* EXERCISE PROMPT
Working from the records below, repeat exactly the lines starting at the line that contains "(** ** The code: device *)" and ending at the line that contains "Definition mlsag_sign (c", inclusive.

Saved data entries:
________
(* ===== verification/Mlsag.v ===== *)
(** * Multilayered ring signatures

    Models [MLSAG_Gen] and [MLSAG_Ver] of rctSigs.cpp with the operations of the default device
    (device_default.cpp) that they call. Matrices are lists of columns. The array [toHash] is
    written in full before each hash and is built by appending. The theorems are completeness,
    what the check accepts, and soundness: two answers to different challenges of one column
    determine the secrets of its keys, which tie the key images to them. *)

From Stdlib Require Import ZArith Zcong Lia List Bool String.
From S2P Require Import Prelude Bytes Fe FeMul Primes ScReduce Sc Curve Ge GeBytes GeScalar GeBase GeDouble.
From S2P Require Import GeHash Keccak TreeHash Order Varint Random Encode KeyOps Signature RingSig RctTypes RctTable RctOps Borromean.
Import ListNotations.

#[local] Open Scope Z_scope.
#[local] Open Scope list_scope.
#[local] Opaque ed_mul ed_add base_point encode enc_scalar point_code.

Section Mlsag.
  Context {FH : FastHash} {RB : RandomBytes}.

(** ** The code: device *)

(** [alpha], [aG], [aHP] and [II] for the point [H] and the secret [xx]. *)
Definition mlsag_prepare (H xx : key) (r : rng) : option (outcome (key * key * key * key * rng)) :=
  let! '(a, aG, r) := skpkGen r in
  let? aHP := scalarmultKey H a in
  let? II := scalarmultKey H xx in
  Some (Returns (a, aG, aHP, II, r)).

Definition mlsag_hash (toHash : list key) : option key := hash_to_scalar_keyV toHash.

(** The row [ss] is overwritten: only its size matters. *)
Definition mlsag_sign (c : key) (xx alpha : list key) (rows dsRows : nat) (ss : list key) : option (outcome (list key)) :=
  let? _ := check_throw (dsRows <=? rows)%nat "dsRows greater than rows" in
  let? _ := check_throw (List.length xx =? rows)%nat "xx size does not match rows" in
  let? _ := check_throw (List.length alpha =? rows)%nat "alpha size does not match rows" in
  let? _ := check_throw (List.length ss =? rows)%nat "ss size does not match rows" in
  let! ss := mapM (fun j => let! x := nth_error xx j in let! a := nth_error alpha j in sc_mulsub c x a) (seq 0 rows) in
  Some (Returns ss).
(* ===== verification/Subaddress.v ===== *)
(** * Subaddresses and outputs of an account

    Models the functions of the default device (device_default.cpp) for subaddresses, keys and
    payment ids, and those of cryptonote_format_utils.cpp that find the outputs of a transaction
    that belong to an account and compute their secret keys and key images
    ([is_out_to_acc], [is_out_to_acc_precomp], [lookup_acc_outs], [generate_key_image_helper]).
    The table of the subaddresses is only searched: it is a function from spend keys to indices.
    What a local key holds before it is written is an argument ([junk]). A function that returns
    [false] gives [None] inside; an exception is a value of [outcome]; around both, [None] is a
    failed assertion. *)

From Stdlib Require Import ZArith Zcong Lia List Bool String.
From S2P Require Import Prelude Bytes Fe FeMul Primes ScReduce Sc Curve Ge GeBytes GeScalar GeBase GeDouble GeHash.
From S2P Require Import Keccak TreeHash Order Varint Random Encode KeyOps Signature RingSig Address RctTypes RctTable RctOps Borromean Mlsag Linear.
Import ListNotations.

#[local] Open Scope Z_scope.
#[local] Open Scope list_scope.
#[local] Opaque ed_mul ed_add base_point encode enc_scalar point_code.

(** ** The code: types *)

Record subaddress_index := SubaddressIndex { major : Z; minor : Z }.

Definition is_zero (index : subaddress_index) : bool := (major index =? 0) && (minor index =? 0).

Record account_keys := AccountKeys {
  m_account_address : account_public_address;
  m_spend_secret_key : key;
  m_view_secret_key : key;
  m_multisig_keys : list key }.

Record keypair := KeyPair { kp_pub : key; kp_sec : key }.

(** The index and the derivation with which an output was found. *)
Record subaddress_receive_info := ReceiveInfo { sri_index : subaddress_index; sri_derivation : key }.

(** The target of an output: a key, or another kind. *)
Inductive txout_target := TxoutToKey (k : key) | TxoutOther.
Record tx_out := TxOut { amount : Z; target : txout_target }.
(* ===== verification/MultisigKeys.v ===== *)
(** * Keys of multisignature accounts

    Models multisig.cpp: the blinded secrets, the keys of accounts of N of N and of N-1 of N
    signers, the shared view key, and the key images that the signers put together from their
    shares. The set [used] of key images is a list that is only searched and extended. *)

From Stdlib Require Import ZArith Zcong Lia List Bool String Permutation.
From S2P Require Import Prelude Bytes Fe FeMul Primes ScReduce Sc Curve Ge GeBytes GeScalar GeBase GeDouble GeHash.
From S2P Require Import Keccak TreeHash Order Varint Random Encode KeyOps Signature RingSig Address RctTypes RctTable RctOps Borromean Mlsag Linear Subaddress.
Import ListNotations.

#[local] Open Scope Z_scope.
#[local] Open Scope list_scope.
#[local] Opaque ed_mul ed_add base_point encode enc_scalar point_code.

Section Multisig.
  Context {FH : FastHash} {BD : Build}.
  Context (junk : key).

(** ** The code *)

(** The bytes of "Multisig", then zeros. *)
Definition multisig_salt : key := [77; 117; 108; 116; 105; 115; 105; 103] ++ repeat 0 24.

Definition get_multisig_blinded_secret_key (k : key) : option key := hash_to_scalar_keyV [k; multisig_salt].

(** [multisig_keys], [spend_skey] and [spend_pkey]. *)
Definition generate_multisig_N_N (keys : account_keys) (spend_keys : list key) : option (outcome (list key * key * key)) :=
  let! spend_secret_key := get_multisig_blinded_secret_key (m_spend_secret_key keys) in
  let! r := secret_key_to_public_key spend_secret_key in
  match r with
  | None => Some (Throws "Failed to derive public key")
  | Some spend_pkey =>
      let? spend_pkey := ofold (fun spend_pkey k => addKeys spend_pkey k) spend_keys spend_pkey in
      Some (Returns ([spend_secret_key], spend_secret_key, spend_pkey))
  end.

(** One composite key: the keys so far and their sum. *)
Definition composite_step (blinded_skey : key) (st : list key * key) (k : key) : option (outcome (list key * key)) :=
  let '(multisig_keys, spend_skey) := st in
  let? sk := scalarmultKey k blinded_skey in
  let! msk := get_multisig_blinded_secret_key sk in
  let! spend_skey := sc_add spend_skey msk in
  Some (Returns (multisig_keys ++ [msk], spend_skey)).

Definition generate_multisig_N1_N (keys : account_keys) (spend_keys : list key) : option (outcome (list key * key * key)) :=
  let! blinded_skey := get_multisig_blinded_secret_key (m_spend_secret_key keys) in
  let? '(multisig_keys, spend_skey) := ofold (composite_step blinded_skey) spend_keys ([], zero) in
  Some (Returns (multisig_keys, spend_skey, identity)).

Definition generate_multisig_view_secret_key (skey : key) (skeys : list key) : option key :=
  let! view_skey := get_multisig_blinded_secret_key skey in
  foldM (fun view_skey k => sc_add view_skey k) skeys view_skey.

Definition generate_multisig_N1_N_spend_public_key (pkeys : list key) : option (outcome key) :=
  ofold (fun spend_public_key pk => addKeys spend_public_key pk) pkeys identity.

Definition generate_multisig_key_image (keys : account_keys) (multisig_key_index : nat) (out_key : key) : option (option key) :=
  if (List.length (m_multisig_keys keys) <=? multisig_key_index)%nat then Some None
  else
    let! k := nth_error (m_multisig_keys keys) multisig_key_index in
    let! ki := generate_key_image out_key k in
    Some (Some ki).

Definition generate_multisig_LR (pkey k : key) : option (key * key) :=
  let! L := scalarmultBase k in
  let! R := generate_key_image pkey k in
  Some (L, R).

(** The loop that fills [used]: [None] inside for a return of [false]. *)
Definition use_own (keys : account_keys) (out_key : key) (used : option (list key)) (m : nat) : option (option (list key)) :=
  match used with
  | None => Some None
  | Some used =>
      let! r := generate_multisig_key_image keys m out_key in
      Some match r with None => None | Some pki => Some (pki :: used) end
  end.

(** The key images that are not in [used] are added. *)
Definition add_partial (st : list key * key) (pki : key) : option (outcome (list key * key)) :=
  let '(used, ki) := st in
  if existsb (key_eqb pki) used then Some (Returns (used, ki))
  else
    let? ki := addKeys ki pki in
    Some (Returns (pki :: used, ki)).

Definition generate_multisig_composite_key_image (keys : account_keys) (subaddresses : key -> option subaddress_index)
  (out_key tx_public_key : key) (additional_tx_public_keys : list key) (real_output_index : nat) (pkis : list key)
  : option (outcome (option key)) :=
  let? r := generate_key_image_helper junk keys subaddresses out_key tx_public_key additional_tx_public_keys real_output_index in
  match r with
  | None => Some (Returns None)
  | Some (_, ki) =>
      let! used := foldM (use_own keys out_key) (seq 0 (List.length (m_multisig_keys keys))) (Some []) in
      match used with
      | None => Some (Returns None)
      | Some used =>
          let? '(_, ki) := ofold add_partial pkis (used, ki) in
          Some (Returns (Some ki))
      end
  end.

(** ** Shares *)

Definition lsum (l : list Z) : Z := fold_right Z.add 0 l.

(** The blinded secret of a key. *)
Definition blinded (k : key) : Z := Hs (k ++ multisig_salt).

Lemma salt_scalar : scalar multisig_salt.
Proof. split; [|reflexivity]. apply bytes_app; repeat (apply Forall_cons; [unfold is_byte; lia|]); apply Forall_nil. Qed.

Lemma blinded_enc k : scalar k -> get_multisig_blinded_secret_key k = Some (enc_scalar (blinded k)).
Proof.
  intros Hk. unfold get_multisig_blinded_secret_key, blinded. rewrite hash_keyV_enc.
  2: { apply Forall_cons; [exact Hk|]. apply Forall_cons; [apply salt_scalar | apply Forall_nil]. }
  cbn [List.concat]. now rewrite app_nil_r.
Qed.
Lemma sc_sub_val a b v w : sval a v -> sval b w -> sc_sub a b = Some (enc_scalar (v - w)).
Proof.
  intros Ha Hb. rewrite sc_sub_enc by eauto with sval. f_equal. apply enc_scalar_cong, mod_sub_cong; [apply Ha | apply Hb].
Qed.

Lemma sc_mul_val a b v w : sval a v -> sval b w -> sc_mul a b = Some (enc_scalar (v * w)).
Proof.
  intros Ha Hb. rewrite (canonical_some _ _ (sc_mul_spec a b (sval_scalar _ _ Ha) (sval_scalar _ _ Hb))). f_equal.
  apply enc_scalar_cong, mod_mul_cong; [apply Ha | apply Hb].
Qed.

Lemma sc_muladd_val a b c u v w : sval a u -> sval b v -> sval c w -> sc_muladd a b c = Some (enc_scalar (w + u * v)).
Proof.
  intros Ha Hb Hc. rewrite (canonical_some _ _ (sc_muladd_spec a b c (sval_scalar _ _ Ha) (sval_scalar _ _ Hb) (sval_scalar _ _ Hc))).
  f_equal. apply enc_scalar_cong, mod_add_cong; [apply Hc | apply mod_mul_cong; [apply Ha | apply Hb]].
Qed.

Lemma sc_mulsub_val a b c u v w : sval a u -> sval b v -> sval c w -> sc_mulsub a b c = Some (enc_scalar (w - u * v)).
Proof.
  intros Ha Hb Hc. rewrite sc_mulsub_enc by eauto with sval. f_equal.
  apply enc_scalar_cong, mod_sub_cong; [apply Hc | apply mod_mul_cong; [apply Ha | apply Hb]].
Qed.

Lemma identity_enc : identity = enc_scalar 1.
Proof. destruct identity_scalar as [Hs E]. rewrite (enc_scalar_val identity Hs); rewrite E; reflexivity. Qed.

Lemma TWO_enc : TWO = enc_scalar 2.
Proof. Transparent enc_scalar. reflexivity. Opaque enc_scalar. Qed.

(** ** Multiples of points *)

Lemma mul_val P k v : in_subgroup P -> sval k v -> ed_mul (le_val k) P = ed_mul v P.
Proof. intros HP [_ E]. now apply ed_mul_mod. Qed.

Lemma scalarmultKey_val P k v : in_subgroup P -> sval k v -> scalarmultKey (encode P) k = Some (Returns (encode (ed_mul v P))).
Proof. intros HP Hk. rewrite scalarmultKey_enc by (apply HP || apply Hk). now rewrite (mul_val P k v). Qed.

Lemma scalarmultBase_val k v : sval k v -> scalarmultBase k = Some (encode (ed_mul v base_point)).
Proof. intros Hk. rewrite scalarmultBase_enc by eauto with sval. now rewrite (mul_val _ k v base_in_subgroup Hk). Qed.

Lemma scalarmultH_val k v : sval k v -> scalarmultKey rct_H k = Some (Returns (encode (ed_mul v H_point))).
Proof. intros Hk. rewrite H_encode. exact (scalarmultKey_val H_point k v H_in_subgroup Hk). Qed.

Lemma addKeys3_dsmp_enc a A b B Ai Bi :
  scalar255 a -> on_curve A -> odd_table A Ai -> scalar255 b -> on_curve B -> odd_table B Bi ->
  addKeys3_dsmp a Ai b Bi = Some (encode (lin (le_val a) A (le_val b) B)).
Proof.
  intros Ha HA HAi Hb HB HBi. apply returns_eq. unfold addKeys3_dsmp.
  eapply returns_bind; [now apply (double_precomp2_spec a Ai A b Bi B)|]. intros p Hp. now rewrite (tobytes_encode p _ Hp).
Qed.

Lemma lin_val P Q k l v w :
  in_subgroup P -> in_subgroup Q -> sval k v -> sval l w -> lin (le_val k) P (le_val l) Q = lin v P w Q.
Proof. intros HP HQ Hk Hl. unfold lin. now rewrite (mul_val P k v), (mul_val Q l w). Qed.

(** ** Vectors *)

Definition vec (n : nat) (f : nat -> Z) : list key := map (fun i => enc_scalar (f i)) (seq 0 n).

Definition pvec (n : nat) (P : nat -> point) : list key := map (fun i => encode (P i)) (seq 0 n).

Lemma length_vec n f : List.length (vec n f) = n.
Proof. unfold vec. now rewrite length_map, length_seq. Qed.

Lemma length_pvec n P : List.length (pvec n P) = n.
Proof. unfold pvec. now rewrite length_map, length_seq. Qed.

Lemma nth_error_map_seq {A} (f : nat -> A) n i : (i < n)%nat -> nth_error (map f (seq 0 n)) i = Some (f i).
Proof. intros Hi. rewrite nth_error_map, nth_error_seq. now rewrite (proj2 (Nat.ltb_lt i n) Hi). Qed.

Lemma nth_vec n f i : (i < n)%nat -> nth_error (vec n f) i = Some (enc_scalar (f i)).
Proof. exact (nth_error_map_seq (fun i => enc_scalar (f i)) n i). Qed.

Lemma nth_pvec n P i : (i < n)%nat -> nth_error (pvec n P) i = Some (encode (P i)).
Proof. exact (nth_error_map_seq (fun i => encode (P i)) n i). Qed.

Lemma map_seq_S {A} (f : nat -> A) n : map f (seq 0 (S n)) = map f (seq 0 n) ++ [f n].
Proof. now rewrite seq_S, map_app. Qed.

Lemma vec_ext n f g : (forall i, (i < n)%nat -> f i mod ell = g i mod ell) -> vec n f = vec n g.
Proof. intros H. apply map_ext_in. intros i Hi%in_seq. apply enc_scalar_cong, H. lia. Qed.

Lemma pvec_ext n P Q : (forall i, (i < n)%nat -> P i = Q i) -> pvec n P = pvec n Q.
Proof. intros H. apply map_ext_in. intros i Hi%in_seq. f_equal. apply H. lia. Qed.

(** Keys that are reduced are a vector. *)
Lemma reduced_vec ks : Forall reduced_scalar ks -> ks = vec (List.length ks) (fun i => le_val (nth i ks [])).
Proof.
  intros H. apply nth_error_ext. intros i. destruct (le_lt_dec (List.length ks) i) as [L|L].
  - rewrite !(proj2 (nth_error_None _ _)); [reflexivity | now rewrite length_vec | exact L].
  - rewrite nth_vec by exact L. rewrite (nth_error_nth' ks [] L). f_equal.
    pose proof (proj1 (Forall_forall _ _) H _ (nth_In ks [] L)) as [Hs Hl]. now apply enc_scalar_val.
Qed.

Lemma check_true {A} what (k : unit -> option (outcome A)) : obind (check_throw true what) k = k tt.
Proof. reflexivity. Qed.

Lemma slice_low {A} (f : nat -> A) n m : firstn n (map f (seq 0 (n + m))) = map f (seq 0 n).
Proof. rewrite seq_app, map_app, firstn_app, length_map, length_seq, Nat.sub_diag. cbn [firstn]. rewrite app_nil_r. apply firstn_all2. now rewrite length_map, length_seq. Qed.

Lemma slice_high {A} (f : nat -> A) n m : skipn n (map f (seq 0 (n + m))) = map (fun i => f (n + i)%nat) (seq 0 m).
Proof.
  rewrite seq_app, map_app, skipn_app, length_map, length_seq, Nat.sub_diag. cbn [skipn].
  rewrite skipn_all2 by (now rewrite length_map, length_seq). cbn [app].
  now rewrite Nat.add_0_l, seq_plus, map_map.
Qed.

(** The halves of an array of [2 n] elements. *)
Lemma slice_first (f : nat -> key) n :
  (0 < n)%nat -> slice (map f (seq 0 (n + n))) 0 n = Some (Returns (map f (seq 0 n))).
Proof.
  intros Hn. unfold slice. rewrite length_map, length_seq, (proj2 (Nat.ltb_lt 0 (n + n))), (proj2 (Nat.leb_le n (n + n))), (proj2 (Nat.ltb_lt 0 n)) by lia.
  rewrite !check_true, Nat.sub_0_r. cbn [skipn]. now rewrite slice_low.
Qed.

Lemma slice_second (f : nat -> key) n :
  (0 < n)%nat -> slice (map f (seq 0 (n + n))) n (List.length (map f (seq 0 (n + n)))) = Some (Returns (map (fun i => f (n + i)%nat) (seq 0 n))).
Proof.
  intros Hn. unfold slice. rewrite length_map, length_seq, (proj2 (Nat.ltb_lt n (n + n))), (proj2 (Nat.leb_le (n + n) (n + n))) by lia.
  rewrite !check_true, slice_high. replace (n + n - n)%nat with n by lia. do 2 f_equal. apply firstn_all2. now rewrite length_map, length_seq.
Qed.

Lemma zip_keys_vec op n f g h :
  (forall i, (i < n)%nat -> op (enc_scalar (f i)) (enc_scalar (g i)) = Some (enc_scalar (h i))) ->
  zip_keys op (vec n f) (vec n g) = Some (Returns (vec n h)).
Proof.
  intros H. unfold zip_keys. rewrite length_vec, (mapM_map _ (fun i => enc_scalar (h i))); [reflexivity|].
  intros i Hi%in_seq. rewrite !nth_vec by lia. cbn [bind]. apply H. lia.
Qed.

Lemma hadamard_vec n f g : hadamard (vec n f) (vec n g) = Some (Returns (vec n (fun i => f i * g i))).
Proof.
  unfold hadamard. rewrite !length_vec, Nat.eqb_refl, check_true. apply zip_keys_vec. intros i _. now apply sc_mul_val; apply sval_enc.
Qed.

Lemma vector_add_vec n f g : vector_add (vec n f) (vec n g) = Some (Returns (vec n (fun i => f i + g i))).
Proof.
  unfold vector_add. rewrite !length_vec, Nat.eqb_refl, check_true. apply zip_keys_vec. intros i _. now apply sc_add_val; apply sval_enc.
Qed.

Lemma vector_subtract_vec n f g : vector_subtract (vec n f) (vec n g) = Some (Returns (vec n (fun i => f i - g i))).
Proof.
  unfold vector_subtract. rewrite !length_vec, Nat.eqb_refl, check_true. apply zip_keys_vec. intros i _. now apply sc_sub_val; apply sval_enc.
Qed.

Lemma mapM_map2 {A B C} (g : A -> B) (f : B -> option C) (h : A -> C) l :
  (forall x, In x l -> f (g x) = Some (h x)) -> mapM f (map g l) = Some (map h l).
Proof.
  intros H. induction l as [|x l IH]; cbn [map mapM]; [reflexivity|]. rewrite (H x) by now left. cbn [bind].
  rewrite IH; [reflexivity|]. intros y Hy. apply H. now right.
Qed.

Lemma vector_scalar_vec n f k v : sval k v -> vector_scalar (vec n f) k = Some (vec n (fun i => f i * v)).
Proof. intros Hk. apply mapM_map2. intros i _. apply sc_mul_val; [apply sval_enc | exact Hk]. Qed.

Lemma omapM_map2 {A B C} (g : A -> B) (f : B -> option (outcome C)) (h : A -> C) l :
  (forall x, In x l -> f (g x) = Some (Returns (h x))) -> omapM f (map g l) = Some (Returns (map h l)).
Proof.
  intros H. induction l as [|x l IH]; cbn [map omapM]; [reflexivity|]. rewrite (H x) by now left. cbn [obind].
  rewrite IH; [reflexivity|]. intros y Hy. apply H. now right.
Qed.

Lemma vector_scalar2_vec n P k v :
  (forall i, (i < n)%nat -> in_subgroup (P i)) -> sval k v ->
  vector_scalar2 (pvec n P) k = Some (Returns (pvec n (fun i => ed_mul v (P i)))).
Proof. intros HP Hk. apply omapM_map2. intros i Hi%in_seq. apply scalarmultKey_val; [apply HP; lia | exact Hk]. Qed.

Lemma hadamard2_vec n P Q :
  (forall i, (i < n)%nat -> on_curve (P i)) -> (forall i, (i < n)%nat -> on_curve (Q i)) ->
  hadamard2 (pvec n P) (pvec n Q) = Some (Returns (pvec n (fun i => ed_add (P i) (Q i)))).
Proof.
  intros HP HQ. unfold hadamard2. rewrite !length_pvec, Nat.eqb_refl, check_true.
  pose proof (omapM_map2 (fun i : nat => i) (fun i => let! x := nth_error (pvec n P) i in let! y := nth_error (pvec n Q) i in addKeys x y)
    (fun i => encode (ed_add (P i) (Q i))) (seq 0 n)) as H. rewrite map_id in H. apply H.
  intros i Hi%in_seq. rewrite !nth_pvec by lia. cbn [bind]. apply addKeys_enc; [apply HP | apply HQ]; lia.
Qed.

(** A loop with a known value at each index. *)
Lemma ofold_value {A} (f : A -> nat -> option (outcome A)) (v : nat -> A) n :
  (forall i, (i < n)%nat -> f (v i) i = Some (Returns (v (S i)))) -> ofold f (seq 0 n) (v O) = Some (Returns (v n)).
Proof.
  intros H. apply oreturns_eq. apply (ofold_seq (fun i y => y = v i) f 0 n (v O)); [reflexivity|].
  intros i y Hi ->. apply oreturns_eq, H. lia.
Qed.

Lemma foldM_value {A} (f : A -> nat -> option A) (v : nat -> A) k n :
  (forall i, (k <= i < k + n)%nat -> f (v i) i = Some (v (S i))) -> foldM f (seq k n) (v k) = Some (v (k + n)%nat).
Proof.
  intros H. apply returns_eq. apply (foldM_seq (fun i y => y = v i)); [reflexivity|].
  intros i y Hi ->. now rewrite H.
Qed.

Lemma inner_product_vec n f g :
  inner_product (vec n f) (vec n g) = Some (Returns (enc_scalar (zsum n (fun i => f i * g i)))).
Proof.
  unfold inner_product. rewrite !length_vec, Nat.eqb_refl, check_true, zero_enc.
  apply (ofold_value _ (fun i => enc_scalar (zsum i (fun i => f i * g i))) n). intros i Hi.
  rewrite !nth_vec by exact Hi. cbn [bind]. rewrite (sc_muladd_val _ _ _ (f i) (g i) (zsum i (fun i => f i * g i))) by apply sval_enc.
  reflexivity.
Qed.

Lemma vector_powers_vec x n : (2 <= n)%nat -> vector_powers (enc_scalar x) n = Some (vec n (fun i => x ^ Z.of_nat i)).
Proof.
  intros Hn. unfold vector_powers. rewrite (proj2 (Nat.eqb_neq n 0)), (proj2 (Nat.eqb_neq n 1)) by lia.
  assert ([identity; enc_scalar x] = vec 2 (fun i => x ^ Z.of_nat i)) as ->.
  { unfold vec. cbn [seq map]. now rewrite Z.pow_0_r, Z.pow_1_r, identity_enc. }
  rewrite (foldM_value _ (fun k => vec k (fun i => x ^ Z.of_nat i)) 2 (n - 2)); [do 2 f_equal; lia|].
  intros i Hi. rewrite nth_vec by lia. cbn [bind]. rewrite (sc_mul_val _ _ (x ^ Z.of_nat (i - 1)) x) by apply sval_enc. cbn [bind].
  unfold vec. rewrite map_seq_S. do 3 f_equal. f_equal. replace (Z.of_nat i) with (Z.succ (Z.of_nat (i - 1))) by lia.
  rewrite Z.pow_succ_r by lia. ring.
Qed.

Lemma oneN_vec : oneN = Some (vec 64 (fun _ => 1)).
Proof.
  unfold oneN, maxN. rewrite identity_enc, vector_powers_vec by lia.
  rewrite (vec_ext 64 (fun i => 1 ^ Z.of_nat i) (fun _ => 1)); [reflexivity|]. intros i _. now rewrite Z.pow_1_l by lia.
Qed.

Lemma twoN_vec : twoN = Some (vec 64 (fun i => 2 ^ Z.of_nat i)).
Proof. unfold twoN. rewrite TWO_enc. apply vector_powers_vec. unfold maxN. lia. Qed.

(** The sum of the powers of two. *)
Definition sum_two : Z := zsum 64 (fun i => 2 ^ Z.of_nat i).

Lemma ip12_enc : ip12 = Some (Returns (enc_scalar sum_two)).
Proof.
  unfold ip12. rewrite oneN_vec, twoN_vec, !bind_Some, inner_product_vec. reflexivity.
Qed.

(** ** Inverses *)

(** The inverse modulo the order. *)
Definition inv (x : Z) : Z := Z.invmod x ell.

Lemma inv_ell x : x mod ell <> 0 -> (x * inv x) mod ell = 1.
Proof. unfold inv. intros Hx. rewrite Z.mul_comm. rewrite Z.invmod_prime by (exact ell_prime || exact Hx). reflexivity. Qed.

Lemma curveOrder_val : scalar curveOrder /\ le_val curveOrder = ell.
Proof.
  split; [|reflexivity]. split; [|reflexivity]. unfold curveOrder. repeat (constructor; [unfold is_byte; lia|]). constructor.
Qed.

Lemma bytes_rev s : bytes s -> bytes (rev s).
Proof. intros H. now apply Forall_rev. Qed.

Lemma inverse_unique x i : x mod ell <> 0 -> (x mod ell * i) mod ell = 1 -> i mod ell = inv x mod ell.
Proof.
  intros Hx E. pose proof (inv_ell x Hx) as E'. rewrite Z.mul_mod_idemp_l in E by discriminate.
  transitivity ((x * i * inv x) mod ell).
  - replace (x * i * inv x) with (x * inv x * i) by ring. rewrite <- Z.mul_mod_idemp_l, E' by discriminate. f_equal. ring.
  - rewrite <- Z.mul_mod_idemp_l, E by discriminate. f_equal. ring.
Qed.

Lemma le_val_padded a n : le_val (a ++ repeat 0 n) = le_val a.
Proof.
  rewrite le_val_app, le_val_zeros. ring.
Qed.

Lemma skipn_zeros k n : skipn k (repeat 0 n) = repeat 0 (n - k).
Proof. revert k. induction n as [|n IH]; intros [|k]; cbn [repeat skipn Nat.sub]; trivial. Qed.

Section Invert.
  Context {BN : BigNum}.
________
* RESPONSE TO THIS TASK
(** ** The code: device *)

(** [alpha], [aG], [aHP] and [II] for the point [H] and the secret [xx]. *)
Definition mlsag_prepare (H xx : key) (r : rng) : option (outcome (key * key * key * key * rng)) :=
  let! '(a, aG, r) := skpkGen r in
  let? aHP := scalarmultKey H a in
  let? II := scalarmultKey H xx in
  Some (Returns (a, aG, aHP, II, r)).

Definition mlsag_hash (toHash : list key) : option key := hash_to_scalar_keyV toHash.

(** The row [ss] is overwritten: only its size matters. *)
Definition mlsag_sign (c : key) (xx alpha : list key) (rows dsRows : nat) (ss : list key) : option (outcome (list key)) :=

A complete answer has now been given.